0:56:56.2 MA: So they completely rearrange their culture to try to beat back that depressing thing that I see so many people experiencing that I experienced myself, which is, man, it’s going to take me a long time to figure out where all the levers are before I can actually contribute. So I think it’s a big, and as you begin this sort of re-imagination as a practice, what we would call continuous API management, now you’re gonna change the culture of the organization quite a bit because now everyone has to sort of get used to that idea that, “No, no, no, what did you change today? What did you change this week? What did you contribute now?” And suddenly it becomes a lot more vital inside the organization.
0:57:43.0 BQ: Yeah, that’s great, great conversation. Yeah. I think we’re starting to hit the top of the hour here and I wanted to say, yeah, thank you both. Great, great, great conversation, great dialogue. Just great material. Mike’s written some awesome books, hit his page on Amazon. I think you have a new book coming out on RESTful Web API patterns. Is that also true, Mike?
0:58:10.2 MA: Yeah, there’s a Patterns and Practices book that was just released this month. So it’s available on Amazon and wherever your eBooks and so on and so forth are sold. I’m actually very excited. It collects up a lot of these patterns and practices that I’ve learned over the last 20 years or so into one place. So I’m very excited about it.

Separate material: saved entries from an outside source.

(** What the events other than frames do to the body of the player. *)
Lemma handleKeyDown_body key st :
  (playerGroup (handleKeyDown key st), isJumping (handleKeyDown key st),
   jumpVelocity (handleKeyDown key st))
  = if (key =? " ") && negb (isJumping st)
    then (playerGroup st, true, jumpForce)
    else (playerGroup st, isJumping st, jumpVelocity st).
Proof. untouched. Qed.

Lemma handle_body_other e st :
  (forall key, e <> KeyDown key) -> (forall delta now, e <> Frame delta now) ->
  (playerGroup (handle rt props e st), isJumping (handle rt props e st),
   jumpVelocity (handle rt props e st))
  = (playerGroup st, isJumping st, jumpVelocity st).
Proof.
  intros Hk Hf.
  destruct e as [key|key|button x y|button|x y|deltaY|delta now];
    simpl handle; try untouched.
  - destruct (Hk key eq_refl).
  - destruct (Hf delta now eq_refl).
Qed.

Lemma aimCameraEffect_body st :
  (playerGroup (aimCameraEffect st), isJumping (aimCameraEffect st),
   jumpVelocity (aimCameraEffect st))
  = (playerGroup st, isJumping st, jumpVelocity st).
Proof. untouched. Qed.

Lemma body_onOrAboveGround st st' :
  (playerGroup st', isJumping st', jumpVelocity st')
  = (playerGroup st, isJumping st, jumpVelocity st) ->
  onOrAboveGround props st -> onOrAboveGround props st'.
Proof.
  intros H. injection H as H1 H2 H3.
  unfold onOrAboveGround, height. rewrite H1, H2, H3. auto.
Qed.

Lemma dispatch_onOrAboveGround e st :
  onOrAboveGround props st -> onOrAboveGround props (dispatch rt props e st).
Proof.
  intros Hinv.
  assert (Hhandle : onOrAboveGround props (handle rt props e st)).
  { destruct e as [key|key|button x y|button|x y|deltaY|delta now];
      try (apply (body_onOrAboveGround st);
           [ apply handle_body_other; discriminate | exact Hinv ]).
    - simpl handle. pose proof (handleKeyDown_body key st) as H.
      destruct ((key =? " ") && negb (isJumping st)).
      + injection H as H1 H2 H3. destruct Hinv as [Hlow _].
        unfold onOrAboveGround, height in *. rewrite H1, H2.
        split; [ exact Hlow | discriminate ].
      + apply (body_onOrAboveGround st); assumption.
    - simpl handle. apply useFrame_onOrAboveGround, Hinv. }
  unfold dispatch, when. destruct (aimDepsChanged _ _); [ | exact Hhandle ].
  apply (body_onOrAboveGround (handle rt props e st));
    [ apply aimCameraEffect_body | exact Hhandle ].
Qed.

(** X10: since mounting the player is never below the ground level (the
    height it was mounted at), and whenever no jump is under way it stands
    exactly on it with no vertical velocity. *)
Theorem player_on_or_above_ground
    (hostCamera : CameraPose) (events : list Event) :
  let st := run rt props events (initialState props hostCamera) in
  vy (initialPosition props) <= vy (pg_position (playerGroup st))
  /\ (isJumping st = false ->
      vy (pg_position (playerGroup st)) == vy (initialPosition props)
      /\ jumpVelocity st == 0).
Proof.
  apply (run_invariant rt props (onOrAboveGround props)).
  - apply dispatch_onOrAboveGround.
  - split; [ apply Qle_refl | intros _; split; reflexivity ].
Qed.

(** *** The arc of a jump *)

Lemma run_snoc events e st :
  run rt props (events ++ [e]) st
  = dispatch rt props e (run rt props events st).
Proof. apply run_app. Qed.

0:58:27.0 BQ: Yeah. That’s great. Thanks. And thanks for joining us, Mike. I love it. I encourage everyone to take a look at Mike’s materials. And they’re very consistent with a lot of things we see, but we always learn something every time we talk and every time I read stuff. So thanks for joining us, Mike. And likewise, please take a look on our site. We have a free trial for our vFunction Assessment Hub. Actually looks at technical debt in terms of complexity and risk. And it allows you to play with a lot of the ideas that we just talked about for up to three apps over a year or so. Definitely hit our site, take a look at that, and jump on in. And we look forward to working with you. And thank you for your all’s time. And we appreciate that. And that’s going to be the end of our session. Thank you all. And we’re gonna bid you adieu. So thank you very much.
0:59:16.3 MA: Thanks. 0:59:16.8 AR: Thank you.